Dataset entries
Lemma count_words_app_witness :
  is_space (ch " ") = true
  ∧ count_words (str "Hello world." ++ ch " " :: str "Some text")
    = count_words (str "Hello world.") + count_words (str "Some text")
  ∧ count_words (str "Hello world." ++ str "Some text")
    ≤ count_words (str "Hello world.") + count_words (str "Some text").
Proof.
  split; [reflexivity|].
  exact (count_words_app (str "Hello world.") (ch " ") (str "Some text")
           eq_refl).
Defined.

(** ** The sectional counter, further *)

#[local] Opaque clean_latex count_words.

(** Where the pattern matches nowhere, [re.split] returns the text as
    its only piece. *)
Lemma re_split_no_match r g s : re_search r s = None → re_split r g s = [s].
Proof.
  unfold re_split. induction s as [|c s IH]; simpl; [done|].
  destruct (re_match r (c :: s)); [done|]. intros H. by rewrite IH.
Qed.

(** X14.  A text in LaTeX mode in which the section pattern matches
    nowhere gives a result without sections: all its text counts as
    preamble, and the preamble node is left out when that count is
    zero. *)
Theorem latex_without_section_header content :
  is_latex content = true → re_search section_pattern content = None →
  let n := count_words (clean_latex content) in
  parse_and_count content
  = Some (Tree {| total_words := n;
                  preamble := if 0 <? n then Some n else None;
                  sections := [] |}).
Proof.
  intros Hl Hno n. subst n. unfold parse_and_count, parse_latex. rewrite Hl.
  rewrite re_split_no_match
    by (by apply (re_search_erase section_pattern)).
  cbn [lookup list_lookup mbind option_bind length].
  change (py_range 1 1 2) with (@nil nat). cbn [for_each fmap option_fmap
    option_map].
  generalize (count_words (clean_latex content)). intros k.
  destruct (Nat.ltb_spec 0 k); [done|]. by replace k with 0 by lia.
Qed.

Lemma latex_without_section_header_witness :
  let content := str "\documentclass{article} Some text here" in
  is_latex content = true ∧ re_search section_pattern content = None
  ∧ parse_and_count content
    = Some (Tree {| total_words := 3; preamble := Some 3; sections := [] |}).
Proof.
  intros content.
  assert (is_latex content = true) as H1 by (vm_compute; reflexivity).
  assert (re_search section_pattern content = None) as H2
    by (vm_compute; reflexivity).
  split_and!; [done|done|].
  rewrite (latex_without_section_header content H1 H2).
  vm_compute. reflexivity.
Defined.

Lemma subsection_step_positive subs a b j :
  Forall (λ sub, 0 < sub_word_count sub) (subsections a) →
  subsection_step subs a j = Some b →
  Forall (λ sub, 0 < sub_word_count sub) (subsections b).
Proof.
  unfold subsection_step. intros Ha H.
  destruct (subs !! j) as [x|]; [|done]. cbn [mbind option_bind] in H.
  destruct (re_search subsection_pattern x) as [[rest m]|];
    [|by simplify_eq].
  destruct (subs !! (j + 1)) as [y|]; [|done]. cbn [mbind option_bind] in H.
  destruct (0 <? count_words (clean_latex y)) eqn:Hpos; simplify_eq;
    [|done].
  cbn [subsections]. apply Forall_app. split; [done|].
  apply Forall_singleton. cbn [sub_word_count]. by apply Nat.ltb_lt.
Qed.

Lemma section_step_positive secs a b i :
  preamble a ≠ Some 0
  ∧ Forall (λ sd, Forall (λ sub, 0 < sub_word_count sub) (subsections sd))
      (sections a) →
  section_step secs a i = Some b →
  preamble b ≠ Some 0
  ∧ Forall (λ sd, Forall (λ sub, 0 < sub_word_count sub) (subsections sd))
      (sections b).
Proof.
  unfold section_step. intros [Hp Hs] H.
  destruct (secs !! i) as [x|]; [|done]. cbn [mbind option_bind] in H.
  destruct (re_search section_pattern x) as [[rest m]|];
    [|by simplify_eq].
  destruct (secs !! (i + 1)) as [y|]; [|done]. cbn [mbind option_bind] in H.
  destruct (re_split (paren subsection_pattern) 2 y !! 0) as [z|];
    [|done]. cbn [mbind option_bind] in H.
  destruct (for_each _ _ _) as [sd|] eqn:Hsd; [|done].
  cbn [mbind option_bind] in H. simplify_eq. cbn [preamble sections].
  split; [done|]. apply Forall_app. split; [done|]. apply Forall_singleton.
  eapply (for_each_invariant
            (λ sd, Forall (λ sub, 0 < sub_word_count sub) (subsections sd)));
    [| |exact Hsd].
  - intros ???. apply subsection_step_positive.
  - done.
Qed.

(** X15.  In every result the preamble node, when present, has at least
    one word, and so has every subsection listed under a section. *)
Theorem kept_nodes_are_nonempty content :
  is_latex content = true →
  ∃ res, parse_and_count content = Some (Tree res)
         ∧ preamble res ≠ Some 0
         ∧ Forall (λ sd, Forall (λ sub, 0 < sub_word_count sub)
                           (subsections sd)) (sections res).
Proof.
  intros Hl. unfold parse_and_count. rewrite Hl.
  destruct (parse_latex_is_Some content) as [res Hres].
  exists res. rewrite Hres. split; [done|].
  unfold parse_latex in Hres.
  destruct (re_split (paren section_pattern) 2 content !! 0) as [z|];
    [|done]. cbn [mbind option_bind] in Hres.
  eapply (for_each_invariant
            (λ r, preamble r ≠ Some 0
                  ∧ Forall (λ sd, Forall (λ sub, 0 < sub_word_count sub)
                                    (subsections sd)) (sections r)));
    [| |exact Hres].
  - intros ???. apply section_step_positive.
  - destruct (0 <? count_words (clean_latex z)) eqn:Hpos;
      cbn [preamble sections]; split; try done.
    intros [= E]. rewrite E in Hpos. done.
Qed.

Lemma kept_nodes_are_nonempty_witness :
  let content := str "% only a comment
\section{A} x" in
  is_latex content = true
  ∧ ∃ res, parse_and_count content = Some (Tree res)
           ∧ preamble res ≠ Some 0
           ∧ Forall (λ sd, Forall (λ sub, 0 < sub_word_count sub)
                             (subsections sd)) (sections res).
Proof.
  intros content. split; [vm_compute; reflexivity|].
  apply (kept_nodes_are_nonempty content). vm_compute. reflexivity.
Defined.

#[local] Transparent clean_latex count_words.

(** ** The entry point *)

Lemma py_lstrip_blank s :
  Forall (λ c, is_space c = true) s → py_lstrip s = [].
Proof. induction 1 as [|c s Hc _ IH]; simpl; [done|]. by rewrite Hc. Qed.

Lemma count_words_strip s : count_words (py_strip s) = count_words s.
Proof. rewrite !count_words_starts. apply word_starts_strip. Qed.

Lemma py_strip_nil_iff s :
  py_strip s = [] ↔ Forall (λ c, is_space c = true) s.
Proof.
  split.
  - intros E. apply count_words_zero_blank.
    by rewrite <- count_words_strip, E.
  - intros H. unfold py_strip. by rewrite py_lstrip_blank.
Qed.


(** X17.  When [main] prints a plain-text count, the count is at least
    one. *)
Theorem main_plain_count_positive content n :
  main_on content = Counted (Some (PlainText n)) → 0 < n.
Proof.
  unfold main_on. destruct (py_strip content) as [|c l] eqn:E; [done|].
  intros [= H]. unfold parse_and_count in H.
  destruct (is_latex content).
  - by destruct (parse_latex content).
  - simplify_eq. destruct (count_words content) eqn:Hn; [|lia].
    apply count_words_zero_blank, py_strip_nil_iff in Hn. congruence.
Qed.

Lemma main_plain_count_positive_witness :
  main_on (str "  Just plain text with five words ")
  = Counted (Some (PlainText 6)) ∧ 0 < 6.
Proof.
  assert (main_on (str "  Just plain text with five words ")
          = Counted (Some (PlainText 6))) as H by (vm_compute; reflexivity).
  split; [done|]. exact (main_plain_count_positive _ _ H).
Defined.

(** ** Headers *)

Lemma span_title_spec s t r :
  span_title s = Some (t, r) ↔ s = t ++ ch "}" :: r ∧ ch "}" ∉ t.
Proof.
  revert t. induction s as [|c s IH]; intros t; cbn [span_title].
  - split; [done|]. intros [E _]. by destruct t.
  - destruct (N.eqb_spec c (ch "}")) as [->|Hc].
    + split.
      * intros [= <- <-]. split; [done|apply not_elem_of_nil].
      * intros [E Ht]. destruct t as [|x t]; [by simplify_eq/=|].
        simplify_eq/=. exfalso. apply Ht. by left.
    + destruct (span_title s) as [[t' r']|] eqn:E.
      * split.
        -- intros [= <- <-].
           destruct (proj1 (IH t') eq_refl) as [-> Ht']. split; [done|].
           apply not_elem_of_cons. done.
        -- intros [E' Ht]. destruct t as [|x t]; [by simplify_eq/=|].
           simplify_eq/=. apply not_elem_of_cons in Ht as [_ Ht].
           assert (Some (t', r') = Some (t, r)) as [= -> ->]; [|done].
           by apply IH.
      * split; [done|]. intros [E' Ht].
        destruct t as [|x t]; [by simplify_eq/=|]. simplify_eq/=.
        apply not_elem_of_cons in Ht as [_ Ht].
        assert (@None (pystr * pystr) = Some (t, r)); [|done].
        by apply IH.
Qed.

(** A greedy run of non-brace characters followed by a closing brace
    ends at the first closing brace. *)
Lemma star_greedy_title {A} (F : pystr → option A) s :
  (∀ t, (∀ t', t ≠ ch "}" :: t') → F t = None) →
  star_greedy not_rbrace F s
  = match span_title s with
    | Some (_, r) => F (ch "}" :: r)
    | None => None
    end.
Proof.
  intros HF. induction s as [|c s IH]; cbn [star_greedy span_title].
  - by apply HF.
  - unfold not_rbrace at 1. destruct (N.eqb_spec c (ch "}")) as [->|Hc].
    + done.
    + cbn [negb]. rewrite IH.
      destruct (span_title s) as [[t r]|].
      * by destruct (F (ch "}" :: r)); [|apply HF; congruence].
      * apply HF. congruence.
Qed.

Lemma option_match_id {A} (o : option A) :
  match o with Some x => Some x | None => None end = o.
Proof. by destruct o. Qed.

Lemma match_re_cat r1 r2 s cs k :
  match_re (Cat r1 r2) s cs k
  = match_re r1 s cs (λ s' cs', match_re r2 s' cs' k).
Proof. done. Qed.

(** The optional star, before a pattern that must start with a brace. *)
Lemma match_re_opt_star s cs (K : pystr → caps → option (pystr * caps)) :
  (∀ x t c', K (x :: t) c' ≠ None → x = ch "{") →
  match_re (Opt (Lit (ch "*"))) s cs K
  = K match s with
      | c :: s' => if (c =? ch "*")%N then s' else s
      | [] => []
      end cs.
Proof.
  intros HK. cbn [match_re]. destruct s as [|c s']; [done|].
  destruct (N.eqb_spec c (ch "*")) as [->|Hc]; [|done].
  destruct (K s' cs) eqn:E; [done|].
  destruct (K (ch "*" :: s') cs) eqn:E'; [|done].
  assert (ch "*" = ch "{") by (eapply HK; by rewrite E'). done.
Qed.

Lemma match_re_header_tail g s2 cs k :
  match_re (Cat (Lit (ch "{"))
              (Cat (Grp g (Plus not_rbrace)) (Cat (Lit (ch "}")) Eps)))
    s2 cs k
  = match match s2 with
          | c :: s3 =>
              if (c =? ch "{")%N then
                match span_title s3 with
                | Some ((_ :: _) as t, r) => Some (t, r)
                | _ => None
                end
              else None
          | [] => None
          end
    with
    | Some (t, r) => k r ((g, t) :: cs)
    | None => None
    end.
Proof.
  cbn [match_re]. destruct s2 as [|c s3]; [done|].
  destruct (c =? ch "{")%N; [|done].
  destruct s3 as [|x s4]; [done|]. cbn [span_title].
  unfold not_rbrace at 1. destruct (N.eqb_spec x (ch "}")) as [->|Hx];
    [done|]. cbn [negb].
  rewrite star_greedy_title.
  2:{ intros t Ht. destruct t as [|y t]; [done|].
      destruct (N.eqb_spec y (ch "}")) as [->|]; [|done].
      by destruct (Ht t). }
  destruct (span_title s4) as [[t r]|] eqn:E; [|done].
  rewrite N.eqb_refl. apply span_title_spec in E as [-> _].
  do 3 f_equal. cbn [length]. rewrite length_app. cbn [length].
  replace (S (length t + S (length r)) - S (length r)) with (S (length t))
    by lia.
  cbn [take]. f_equal. by rewrite take_app_length.
Qed.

### What you need to do
Search the data for the string "Hres" and copy out every line where it is found.

### Solved exercise
  destruct (parse_latex_is_Some content) as [res Hres].
  exists res. rewrite Hres. split; [done|].
  unfold parse_latex in Hres.
    [|done]. cbn [mbind option_bind] in Hres.
    [| |exact Hres].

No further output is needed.